The secret behind every philosophy is that it is an autobiography. Nietzsche’s insight is especially true of my philosophy as well. By nature and upbringing, I have always believed in God and always been curious about how the world works. Growing into adulthood in the early 21st century during the peak of modern prosperity and achievement, I was destined to have a tension, a conflict of values of what is good and true.
The New Atheists took up the quiet assumption of our society and started shouting it wherever and whenever they could, “If your beliefs are true, where is the evidence?” Admittedly the scientific rationalism that raised that question also delivered a comfortable life on the back of modern technology. This was a problem for me, scientific thinking was obviously successful, so it must be an accurate way of understanding the world. What about God? Shouldn’t God leave behind some evidence if God is real?
Christopher Hitchens famously said “that which can be asserted without evidence can be dismissed without evidence.” Sadly, I watched many friends and acquaintances just as easily dismiss their faith in favor of modern comforts, values, and thinking. And yet something about the scientific, rational criticism of God wasn’t credible to me. On the other hand I couldn’t dismiss my doubts, but at least my faith couldn’t be snuffed out.
My help came from unexpected places: a computer science degree and Richard Dawkin’s The God Delusion. I studied computer science because computer programming was the only kind of work I ever enjoyed. I can still see the smiling image of my 17 year old self looking back at me in the bathroom mirror as I got ready to go to my summer internship. Coding for me was fun because it was a way of being paid to solve puzzles.
In college I learned that the science of computer science comes down to analyzing which puzzles are even solvable in the first place.

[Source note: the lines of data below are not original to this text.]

Lemma getStringToSign_inj cr t scope cr' t' scope' :
  line_ok scope -> line_ok scope' -> getStringToSign cr t scope = getStringToSign cr' t' scope' ->
  Format_iso8601 t = Format_iso8601 t' /\ scope = scope' /\ sha256_Sum cr = sha256_Sum cr'.
Proof.
  intros Hs Hs' E.
  assert (∀ c u s, getStringToSign c u s =
            strings.Join [signV4Algorithm; Format_iso8601 u; s; hex.EncodeToString (sha256_Sum c)] [newline]) as Hj by done.
  assert (∀ c u s, line_ok s -> Forall (λ p, newline ∉ p)
            [signV4Algorithm; Format_iso8601 u; s; hex.EncodeToString (sha256_Sum c)]) as Hok.
  { intros c u s Hl. repeat constructor; try done; [clean_lit|eapply clean_line, Format_iso8601_clean|eapply clean_line, hex_clean]. }
  rewrite !Hj in E. apply (f_equal (λ s, strings.Split s newline)) in E.
  rewrite !strings.Split_Join in E by (done || by apply Hok).
  pose proof (f_equal (λ l, l !! 1%nat) E) as E1. pose proof (f_equal (λ l, l !! 2%nat) E) as E2.
  pose proof (f_equal (λ l, l !! 3%nat) E) as E3. apply (inj Some) in E1, E2, E3.
  split_and!; [exact E1|exact E2|]. by apply hex_inj.
Qed.

(** What two requests share: the method, the path, the query, the payload's hash,
    the signed headers with their values, and the date. *)
Record same_signed (sv : signValues) (r1 r2 : Request) (h1 h2 : multimap) (p1 p2 : bytes) (t1 t2 : time) : Prop := {
  sm_method : Method r1 = Method r2;
  sm_path : EncodePath (URL_Path r1) = EncodePath (URL_Path r2);
  sm_query : URL_Query r1 = URL_Query r2;
  sm_headers : signed_view h1 = signed_view h2;
  sm_payload : p1 = p2;
  sm_date : Format_iso8601 t1 = Format_iso8601 t2 }.

Lemma canonical_of_inj region stype sv r1 r2 h1 h2 p1 p2 cred owner t1 t2 :
  (∀ p, line_ok (EncodePath p)) -> wire_ok r1 p1 -> wire_ok r2 p2 ->
  reads r1 region stype sv h1 cred owner t1 -> reads r2 region stype sv h2 cred owner t2 ->
  Format_iso8601 t1 = Format_iso8601 t2 ->
  canonical_of h1 p1 r1 = canonical_of h2 p2 r2 -> same_signed sv r1 r2 h1 h2 p1 p2 t1 t2.
Proof.
  intros Hp W1 W2 R1 R2 Ht E. unfold canonical_of in E. rewrite !getCanonicalRequest_lines in E.
  apply request_lines_inj in E as (Hm & He & Hq & Hv & Hpl).
  - split; try done. apply raw_query_inj; [apply ParseQuery_nonempty..|done].
  - by eapply (reads_names_ok r1 p1).
  - by eapply (reads_names_ok r2 p2).
  - destruct W1. repeat constructor; auto. apply raw_query_line.
  - destruct W2. repeat constructor; auto. apply raw_query_line.
Qed.

(** A collision: two different texts with one value. *)
Definition collide (f : bytes -> bytes) (x y : bytes) : Prop := x <> y /\ f x = f y.

(** C16. A signature cannot be replayed for another request: two requests that
    carry the same Authorization header and are both accepted have the same
    method, path, query, payload hash, signed headers (names and values) and
    date of the request, unless their two canonical requests collide under SHA-256
    or their two strings to sign collide under HMAC-SHA256 with the signing key.
    Headers, credentials, key and dates are those that the server takes from the
    two requests ([reads]). *)
Theorem replayed_signature p1 p2 r1 r2 region stype :
  (∀ p, line_ok (EncodePath p)) -> line_ok stype -> wire_ok r1 p1 -> wire_ok r2 p2 ->
  Header_Get (Header r1) Authorization = Header_Get (Header r2) Authorization ->
  doesSignatureMatch EncodePath p1 r1 region stype = ErrNone ->
  doesSignatureMatch EncodePath p2 r2 region stype = ErrNone ->
  ∃ sv h1 h2 cred owner t1 t2,
    reads r1 region stype sv h1 cred owner t1 /\ reads r2 region stype sv h2 cred owner t2 /\
    (same_signed sv r1 r2 h1 h2 p1 p2 t1 t2 \/
     collide sha256_Sum (canonical_of h1 p1 r1) (canonical_of h2 p2 r2) \/
     collide (hmac_sha256 (key_of cred sv stype)) (string_of sv h1 p1 r1 t1) (string_of sv h2 p2 r2 t2)).
Proof.
  intros Hp Hst W1 W2 Ha A1 A2.
  apply doesSignatureMatch_iff in A1 as (sv & h1 & cred & owner & t1 & R1 & S1).
  apply doesSignatureMatch_iff in A2 as (sv2 & h2 & cred2 & owner2 & t2 & R2 & S2).
  assert (sv2 = sv) as ->. { destruct R1 as [P1 _ _ _], R2 as [P2 _ _ _]. rewrite Ha in P1. congruence. }
  assert (cred2 = cred /\ owner2 = owner) as [-> ->].
  { destruct R1 as [_ _ K1 _], R2 as [_ _ K2 _]. rewrite K1 in K2. by simplify_eq. }
  exists sv, h1, h2, cred, owner, t1, t2. split; [exact R1|]. split; [exact R2|].
  rewrite S1 in S2. apply hex_inj in S2.
  change (hmac_sha256 (key_of cred sv stype) (string_of sv h1 p1 r1 t1) =
          hmac_sha256 (key_of cred sv stype) (string_of sv h2 p2 r2 t2)) in S2.
  destruct (decide (string_of sv h1 p1 r1 t1 = string_of sv h2 p2 r2 t2)) as [Es|Es]; [|right; right; done].
  apply getStringToSign_inj in Es as (Et & _ & Eh); [|by eapply (reads_scope_line r1 p1)|by eapply (reads_scope_line r2 p2)].
  destruct (decide (canonical_of h1 p1 r1 = canonical_of h2 p2 r2)) as [Ec|Ec]; [|right; left; done].
  left. by eapply canonical_of_inj.
Qed.

(** ** The client's side *)

(** The canonical request of the AWS reference for the headers [hs], given by
    their names in small letters, sorted. *)
Definition aws_request (method path : bytes) (query : multimap) (hs : list (bytes * bytes)) (payload : bytes) : bytes :=
  strings.Join
    [method; EncodePath path; strings.Join (encode_pair (str "%20") <$> encode_pairs query) (str "&");
     flat_map (λ h, h.1 ++ ":"%char :: signV4TrimAll h.2 ++ [newline]) hs;
     strings.Join hs.*1 (str ";"); payload] [newline].

(** The signature a client computes with its secret key. *)
Definition client_signature (secretKey : bytes) (method path : bytes) (query : multimap) (hs : list (bytes * bytes))
  (payload : bytes) (t : time) (region : bytes) : bytes :=
  getSignature (getSigningKey secretKey t region serviceS3)
    (getStringToSign (aws_request method path query hs payload) t (scope_string t region serviceS3)).

(** The request carries these headers. *)
Record carries (r : Request) (hs : list (bytes * bytes)) : Prop := {
  ca_names : Forall (λ h, lower_token h.1) hs;
  ca_sorted : Sorted ble hs.*1;
  ca_distinct : NoDup hs.*1;
  ca_host : (str "host", Host r) ∈ hs;
  ca_no_host : Header r !! str "Host" = None /\ URL_Query r !! str "host" = None;
  ca_values : Forall (λ h, h.1 = str "host" \/ Header r !! CanonicalHeaderKey h.1 = Some [h.2]) hs }.

Definition server_entries (hs : list (bytes * bytes)) : list (bytes * list bytes) :=
  (λ h, (CanonicalHeaderKey h.1, [h.2])) <$> hs.

Lemma server_entries_lower hs :
  Forall (λ h, lower_token h.1) hs -> (λ e, ToLower e.1) <$> server_entries hs = hs.*1.
Proof.
  intros Hf. unfold server_entries. rewrite <- list_fmap_compose. apply list_fmap_ext. intros i h Hh. cbn.
  apply ToLower_canonical. rewrite Forall_forall in Hf. by apply Hf, list_elem_of_lookup_2 with i.
Qed.

Lemma server_entries_NoDup hs :
  Forall (λ h, lower_token h.1) hs -> NoDup hs.*1 -> NoDup (server_entries hs).*1.
Proof.
  intros Hf Hnd. rewrite <- (server_entries_lower hs Hf) in Hnd.
  rewrite (list_fmap_compose fst ToLower _ : (λ e : bytes * list bytes, ToLower e.1) <$> _ = _) in Hnd.
  by apply NoDup_fmap_1 in Hnd.
Qed.

Lemma foldl_insert_union (l : list (bytes * list bytes)) (acc : multimap) :
  NoDup l.*1 -> foldl (λ m e, <[e.1 := e.2]> m) acc l = list_to_map l ∪ acc.
Proof.
  revert acc. induction l as [|[k v] l IH]; intros acc Hnd; cbn [foldl].
  - rewrite list_to_map_nil. by rewrite (left_id_L ∅ (∪)).
  - cbn [fmap list_fmap fst] in Hnd. apply NoDup_cons in Hnd as [Hk Hnd]. rewrite IH by done. cbn [fst snd].
    rewrite list_to_map_cons, <- insert_union_l. symmetry. apply insert_union_r. by apply not_elem_of_list_to_map_1.
Qed.

Lemma extract_one_client r h v acc :
  Header r !! str "Host" = None -> URL_Query r !! str "host" = None ->
  (h, v) = (str "host", Host r) \/ (h <> str "host" /\ Header r !! CanonicalHeaderKey h = Some [v]) ->
  acc !! CanonicalHeaderKey h = None ->
  extract_one r h acc = Some (<[CanonicalHeaderKey h := [v]]> acc).
Proof.
  intros Hh Hq Hv Ha. unfold extract_one. destruct Hv as [E|[_ ->]].
  - injection E as -> ->. change (CanonicalHeaderKey (str "host")) with (str "Host"). rewrite Hh, Hq.
    rewrite decide_False, decide_True by done. done.
  - cbn [foldl]. unfold Header_Add, multimap_add. by rewrite Ha.
Qed.

Lemma extract_all_client r hs acc :
  Header r !! str "Host" = None -> URL_Query r !! str "host" = None ->
  Forall (λ h, h = (str "host", Host r) \/ (h.1 <> str "host" /\ Header r !! CanonicalHeaderKey h.1 = Some [h.2])) hs ->
  NoDup (server_entries hs).*1 -> Forall (λ h, acc !! CanonicalHeaderKey h.1 = None) hs ->
  extract_all r hs.*1 acc = Some (foldl (λ m e, <[e.1 := e.2]> m) acc (server_entries hs)).
Proof.
  intros Hh Hq Hf. revert acc. induction Hf as [|[h v] hs Hv Hf IH]; intros acc Hnd Ha; [done|].
  cbn [fmap list_fmap extract_all server_entries fst snd] in *. apply NoDup_cons in Hnd as [Hk Hnd].
  inversion_clear Ha as [|? ? Ha1 Ha2]. rewrite (extract_one_client r h v) by done. cbn [mbind option_bind foldl fst snd].
  apply IH; [done|]. apply Forall_forall. intros [h' v'] Hin. rewrite Forall_forall in Ha2. rewrite lookup_insert_ne; [by apply Ha2|].
  intros E. apply Hk. cbn [fst] in E. rewrite E. apply list_elem_of_fmap. exists (CanonicalHeaderKey h', [v']). split; [done|].
  apply list_elem_of_fmap. by exists (h', v').
Qed.

Lemma NoDup_keys_eq (hs : list (bytes * bytes)) k v w : NoDup hs.*1 -> (k, v) ∈ hs -> (k, w) ∈ hs -> v = w.
Proof.
  induction hs as [|[j x] hs IH]; cbn [fmap list_fmap fst]; intros Hnd H3 H4; [by apply elem_of_nil in H3|].
  apply NoDup_cons in Hnd as [Hj Hnd]. apply elem_of_cons in H3 as [E3|H3], H4 as [E4|H4]; simplify_eq; [done|..|auto].
  - destruct Hj. apply list_elem_of_fmap. by exists (j, w).
  - destruct Hj. apply list_elem_of_fmap. by exists (j, v).
Qed.

Lemma carries_extract r hs :
  carries r hs -> extractSignedHeaders hs.*1 r = inl (list_to_map (server_entries hs)).
Proof.
  intros [Hn Hs Hd Hh [Hh1 Hh2] Hv]. unfold extractSignedHeaders. rewrite decide_True.
  2: { apply list_elem_of_fmap. by exists (str "host", Host r). }
  rewrite extract_all_client; try done.
  - rewrite foldl_insert_union by (by apply server_entries_NoDup). by rewrite (right_id_L ∅ (∪)).
  - rewrite Forall_forall in *. intros [h v] Hin. destruct (decide (h = str "host")) as [->|Hne].
    + left. f_equal. by apply (NoDup_keys_eq hs (str "host")).
    + right. split; [done|]. by destruct (Hv _ Hin).
  - by apply server_entries_NoDup.
  - apply Forall_true. intros x. apply lookup_empty.
Qed.
(* ===== verification/SignedUpload.v ===== *)
(** * Signed uploads and presigned requests

    The signature of a request and those of its chunks together, from the
    client's keys to the bytes the server reads; and the time in which a
    presigned request is accepted. *)
From S2P Require Import Prelude GoLib IncStr GoText Errors APIErrors Metadata GoTime Credentials Bufio Streaming StreamingSpec.
From S2P Require Import SignV4 SignV4Parse SignV4Canon SignV4Spec.
Import strconv.

Section upload.
Context `{UnicodeEnv}.
Variable EncodePath : bytes -> bytes.
Context `{SigEnv} `{KeyStore}.

(** The seed is the signature of a request whose payload is announced as a
    stream of chunks. *)
Lemma calculateSeedSignature_iff region r cred seed reg date :
  calculateSeedSignature EncodePath region r = inl (cred, seed, reg, date) <->
  ∃ sv headers owner, reads r region serviceS3 sv headers cred owner date /\
    Header_Get (Header r) AmzContentSha256 = streamingContentSHA256 /\
    seed = header_signature EncodePath cred sv headers streamingContentSHA256 r date serviceS3 /\
    sv_Signature sv = seed /\ reg = scope_region (sv_Credential sv).
Proof.
  unfold calculateSeedSignature. cbv zeta. split.
  - destruct (parseSignV4 _ _ _) as [sv|e] eqn:E1; [|done]. case_decide as Hp; [done|].
    destruct (extractSignedHeaders _ _) as [h|e] eqn:E2; [|done].
    destruct (checkKeyValid _) as [[c owner]|e] eqn:E3; [|done].
    destruct (request_date r) as [t|e] eqn:E4; [|done].
    unfold compareSignatureV4. case_bool_decide as Hs; [|done]. cbn [negb]. intros E. injection E as <- <- <- <-.
    exists sv, h, owner. split_and!; try done.
  - intros (sv & h & owner & [-> -> -> ->] & -> & -> & Hs & ->). rewrite decide_False by tauto.
    unfold compareSignatureV4. by rewrite bool_decide_true.
Qed.

(** The seed is computed for exactly the requests whose signature matches for
    the announced payload. *)
Lemma seed_of_match region r :
  doesSignatureMatch EncodePath streamingContentSHA256 r region serviceS3 = ErrNone ->
  Header_Get (Header r) AmzContentSha256 = streamingContentSHA256 ->
  ∃ sv headers cred owner date, reads r region serviceS3 sv headers cred owner date /\
    calculateSeedSignature EncodePath region r = inl (cred, sv_Signature sv, scope_region (sv_Credential sv), date).
Proof.
  intros Hm Hp. apply doesSignatureMatch_iff in Hm as (sv & h & cred & owner & t & Hr & Hs).
  exists sv, h, cred, owner, t. split; [done|]. apply calculateSeedSignature_iff. by exists sv, h, owner.
Qed.

(** C15. A chunked upload from end to end: a client signs a request as the AWS
    reference prescribes, announces a chunked payload and sends the chunks
    [cs], each signed over the signature before it, starting from the request's;
    the server accepts the request, and reading its body to the end, with a
    buffer of any size, returns the chunks and the end of the stream, whatever
    the pieces in which the body arrives. *)
Theorem chunked_upload r hs cred owner t region serverRegion cs rest src k fuel :
  let seed := client_signature EncodePath (SecretKey cred) (Method r) (URL_Path r) (URL_Query r) hs
                streamingContentSHA256 t region in
  carries r hs -> writable (AccessKey cred) region serviceS3 hs.*1 seed ->
  region_ok serverRegion region -> four_digit_year t -> t mod 10 ^ 9 = 0 ->
  checkKeyValid (AccessKey cred) = inl (cred, owner) ->
  Header_Get (Header r) AmzDate = Format_iso8601 t ->
  Header_Get (Header r) AmzContentSha256 = streamingContentSHA256 ->
  Header_Get (Header r) Authorization =
    authorization (AccessKey cred) (scope_string t region serviceS3) hs.*1 seed ->
  Forall (λ c, c <> [] /\ Z.of_nat (length c) < 2 ^ 64) cs ->
  concat (s_pieces src) = encode_stream (SecretKey cred) region t seed cs ++ rest -> steady_src src ->
  (0 < k)%nat -> (length (concat cs) < fuel)%nat ->
  ∃ reader cr', newSignV4ChunkedReader_request EncodePath serverRegion r src = inl reader /\
    ReadAll fuel k [] reader = Some (concat cs, io_EOF, cr') /\ rest_of (cr_reader cr') = rest.
Proof.
  intros seed Hc Hw Hreg Ht Hts Hk Hd Hp Ha Hcs Hb Hst Hk0 Hf.
  pose proof (chunked_roundtrip (SecretKey cred) region t seed cs rest src k fuel Hcs Hb Hst Hk0 Hf) as (cr' & Hr & Hrest).
  exists (newSignV4ChunkedReader src (SecretKey cred) seed region t), cr'. split; [|done].
  destruct (client_reads EncodePath r hs streamingContentSHA256 cred owner t region serverRegion) as [Hrd Hs]; try done.
  unfold newSignV4ChunkedReader_request.
  assert (t / 10 ^ 9 * 10 ^ 9 = t) as Hfl by (pose proof (Z.div_mod t (10 ^ 9)); lia). rewrite Hfl in *.
  rewrite (proj2 (calculateSeedSignature_iff serverRegion r cred seed region t)); [done|].
  eexists _, _, owner. split; [exact Hrd|]. by rewrite <- Hs.
Qed.

(** ** Presigned requests *)
Context `{FloatEnv}.

Lemma parsePreSignV4_bounds q region stype psv :
  parsePreSignV4 q region stype = inl psv -> 0 <= psv_Expires psv <= 604800 * 10 ^ 9.
Proof.
  unfold parsePreSignV4. intros E. do 2 (case_match; [done|]).
  destruct (parseCredentialHeader _ _ _); [|done]. destruct (Parse_iso8601 _); [|done].
  destruct (ParseDuration _) as [d|]; [|done].
  destruct (Z.ltb_spec d 0); [done|]. destruct (Z.ltb_spec (604800 * 10 ^ 9) d); [done|].
  destruct (parseSignedHeader _); [|done]. destruct (parseSignature _); [|done]. injection E as <-. done.
Qed.

Lemma parsePreSignV4_fails q region stype : fails (parsePreSignV4 q region stype).
Proof.
  unfold fails, parsePreSignV4. do 2 (case_match; [done|]).
  pose proof (parseCredentialHeader_fails (str "Credential=" ++ Values_Get q AmzCredential) region stype) as Hc.
  destruct (parseCredentialHeader _ _ _); [|by intros [= ->]]. destruct (Parse_iso8601 _); [|done].
  destruct (ParseDuration _) as [d|]; [|done]. do 2 (case_match; [done|]).
  pose proof (parse_tagged_fails (str "SignedHeaders") ErrMissingSignHeadersTag
                (str "SignedHeaders=" ++ Values_Get q AmzSignedHeaders) ltac:(done)) as Hh.
  unfold parseSignedHeader. destruct (parse_tagged _ _ _); [|by intros [= ->]].
  pose proof (parse_tagged_fails (str "Signature") ErrMissingSignTag
                (str "Signature=" ++ Values_Get q AmzSignature) ltac:(done)) as Hg.
  unfold parseSignature. destruct (parse_tagged _ _ _); [done|by intros [= ->]].
Qed.

Lemma time_Sub_le t u d : 0 <= d < int64_max -> (d <? time_Sub t u) = false <-> t - u <= d.
Proof.
  intros Hd. unfold time_Sub, clamp64. rewrite Z.ltb_ge. unfold int64_min, int64_max in *.
  destruct (Z.ltb_spec (t - u) (- 2 ^ 63)); cbn [fst]; [lia|].
  destruct (Z.ltb_spec (2 ^ 63 - 1) (t - u)); cbn [fst]; lia.
Qed.

(** A presigned request is accepted in its time and only then: if it is
    accepted at some time, then at any other time it is accepted exactly when
    the server's clock is not more than fifteen minutes before its date and not
    later than its date plus its period, which is at most seven days. *)
Theorem presigned_window now1 now2 payload r region stype :
  doesPresignedSignatureMatch EncodePath now1 now2 payload r region stype = ErrNone ->
  ∃ psv, parsePreSignV4 (URL_Query r) region stype = inl psv /\ psv_Expires psv <= 604800 * 10 ^ 9 /\
    ∀ t1 t2, doesPresignedSignatureMatch EncodePath t1 t2 payload r region stype = ErrNone <->
             psv_Date psv <= t1 + 15 * 60 * 10 ^ 9 /\ t2 <= psv_Date psv + psv_Expires psv.
Proof.
  unfold doesPresignedSignatureMatch. cbv zeta.
  destruct (parsePreSignV4 (URL_Query r) region stype) as [psv|e] eqn:E1; [|by intros ->; destruct (parsePreSignV4_fails _ _ _ E1)].
  pose proof (parsePreSignV4_bounds _ _ _ _ E1) as Hb.
  destruct (checkKeyValid _) as [[cred owner]|e] eqn:E2; [|intros ->; by apply checkKeyValid_fails in E2].
  destruct (extractSignedHeaders _ _) as [h|e] eqn:E3; [|intros ->; by apply extractSignedHeaders_fails in E3].
  destruct (now1 + globalMaxSkewTime <? psv_Date psv); [done|].
  destruct (psv_Expires psv <? time_Sub now2 (psv_Date psv)); [done|]. intros Hok.
  exists psv. split; [done|]. split; [lia|]. intros t1 t2.
  pose proof (time_Sub_le t2 (psv_Date psv) (psv_Expires psv)) as Hsub. unfold int64_max in Hsub.
  destruct (Z.ltb_spec (t1 + globalMaxSkewTime) (psv_Date psv)) as [Hlt|Hge]; unfold globalMaxSkewTime in *.
  { split; [done|]. lia. }
  destruct (psv_Expires psv <? time_Sub t2 (psv_Date psv)) eqn:Es.
  - split; [done|]. intros [_ Hle]. assert (t2 - psv_Date psv <= psv_Expires psv) as Hd by lia.
    apply Hsub in Hd; [congruence|lia].
  - rewrite Hok. split; [|done]. intros _. destruct Hsub as [Hs _]; [lia|]. specialize (Hs eq_refl). lia.
Qed.
End upload.

(** ** Requests to run the theorems on *)
Import SignScenario.

(** An upload in two chunks. *)
Module UploadScenario.
Definition put : Request :=
  unsigned (str "PUT") streamingContentSHA256 (auth (str "PUT") streamingContentSHA256) ∅.
Definition stream : bytes :=
  encode_stream (SecretKey root) (str "us-east-1") t (signature (str "PUT") streamingContentSHA256)
    [str "hello "; str "world"].
Definition body : source := mkSource [take 50 stream; drop 50 stream] io_EOF true.

(** A presigned download; the signature is over the query without itself. *)
Definition params (sig : bytes) : multimap :=
  {[ AmzAlgorithm := [signV4Algorithm];
     AmzCredential := [AccessKey root ++ "/"%char :: scope_string t (str "us-east-1") serviceS3];
     AmzDate := [Format_iso8601 t]; AmzExpires := [str "86400"]; AmzSignedHeaders := [str "host"];
     AmzSignature := [sig] ]}.
Definition presigned (sig : bytes) : Request :=
  mkRequest (str "GET") (str "/b/o") (Values_Encode (params sig)) ∅ (str "example.com") [] 0
    (str "/b/o?" ++ Values_Encode (params sig)) (str "10.0.0.1:4000") false.
Definition presigned_signature : bytes :=
  let headers : multimap := {[ str "Host" := [str "example.com"] ]} in
  let psv := mkPreSignValues
               (mkSignValues (mkCredentialHeader (AccessKey root) t (str "us-east-1") serviceS3 aws4_request)
                  [str "host"] []) t (86400 * 10 ^ 9) in
  let query := presign_query psv root headers unsignedPayload (params []) in
  getSignature (getSigningKey (SecretKey root) t (str "us-east-1") serviceS3)
    (getStringToSign
       (getCanonicalRequest encode_path headers unsignedPayload (Values_Encode query) (str "/b/o") (str "GET"))
       t (scope_string t (str "us-east-1") serviceS3)).
End UploadScenario.
Import UploadScenario.

Lemma chunked_upload_witness :
  ∃ reader cr', newSignV4ChunkedReader_request encode_path [] put body = inl reader /\
    ReadAll 20 4 [] reader = Some (str "hello world", io_EOF, cr') /\ rest_of (cr_reader cr') = [].
Proof.
  pose proof (header_unsigned (str "PUT") streamingContentSHA256 (auth (str "PUT") streamingContentSHA256) ∅)
    as (Ha & Hd & Hp).
  apply (chunked_upload encode_path put (hs streamingContentSHA256) root true t (str "us-east-1") []
           [str "hello "; str "world"] [] body 4 20).
  - by apply carries_unsigned.
  - apply writable_hex.
  - by left.
  - exact year_ok.
  - reflexivity.
  - exact key_ok.
  - exact Hd.
  - exact Hp.
  - exact Ha.
  - repeat constructor; done.
  - unfold body. cbn [s_pieces concat]. rewrite app_nil_r, take_drop, app_nil_r. reflexivity.
  - repeat constructor; vm_compute; discriminate.
  - lia.
  - apply Nat.ltb_lt. vm_compute. reflexivity.
Defined.

Lemma presigned_window_witness :
  ∃ psv, parsePreSignV4 (URL_Query (presigned presigned_signature)) [] serviceS3 = inl psv /\
    psv_Expires psv <= 604800 * 10 ^ 9 /\
    ∀ t1 t2, doesPresignedSignatureMatch encode_path t1 t2 unsignedPayload (presigned presigned_signature) [] serviceS3
               = ErrNone <-> psv_Date psv <= t1 + 15 * 60 * 10 ^ 9 /\ t2 <= psv_Date psv + psv_Expires psv.
Proof.
  apply (presigned_window encode_path t t unsignedPayload (presigned presigned_signature) [] serviceS3).
  vm_compute. reflexivity.
Defined.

Just this idea of puzzles without solutions was surprising to me. I assumed, like Charles Babbage, the inventor of the first computer, that no matter how complex a problem was, a person could write a program to solve it. The reality is that there are many puzzles that have a corresponding program that is proven to solve them, but there simply is not enough time to run the program. That is, the program works but could take a billion years to finish running.
I realized I first encountered this problem playing board games with my friends. One good friend enjoys considering all possible moves he can make when it is his turn. The trouble is that it doesn’t stop there, he considers all the moves I could make in response to each one of his choices. Then he considers the counter moves he could make to all my responses. In his mind, he alternates his move, my move, his move, my move, his move… Computer scientists call this problem computational intractability. Yes, my friend’s thorough analysis could find winning strategies if there was enough time but unfortunately for him I’m not that patient. It turns out that computers are no better than my friend, both are overwhelmed by a “combinatorial explosion” of possible choices. There is no way around this since each choice impacts all other subsequent choices, so each choice must be considered holistically. If computational intractability was just a problem for board games, atheists like Sam Harris would pretend to be meat computers would be fine.
However, what is unfortunate for Sam is that computational intractability also applies to deductive logic. In fact this problem nearly killed AI research in the late 1980’s. The earliest work in AI made purely logical, rational agents. The conclusion of decades of work is that purely logical thinking does not work in the real world.
Deductive logic's classic basis is Modus Ponens. Consider this logical rule “all men are mortal” and the fact “Socrates is a man.” The logical inference is that “Socrates is mortal.” The problem of computational intractability comes into play when there are lots of irrelevant facts e.g. “Socrates has a beard,” “Socrates is short,” “Socrates has a high IQ,” “Socrates is ugly,” and so on. Also there could be rules irrelevant to the question of mortality such as “all men play taxes.” Inferring Socrates is mortal potentially involves a long chain of reasoning much like my friend deciding what move to make. The number of possible combinations of facts and rules balloons resulting in computational intractability. The computer sits there thinking and thinking, paralyzed by analysis just like my good friend.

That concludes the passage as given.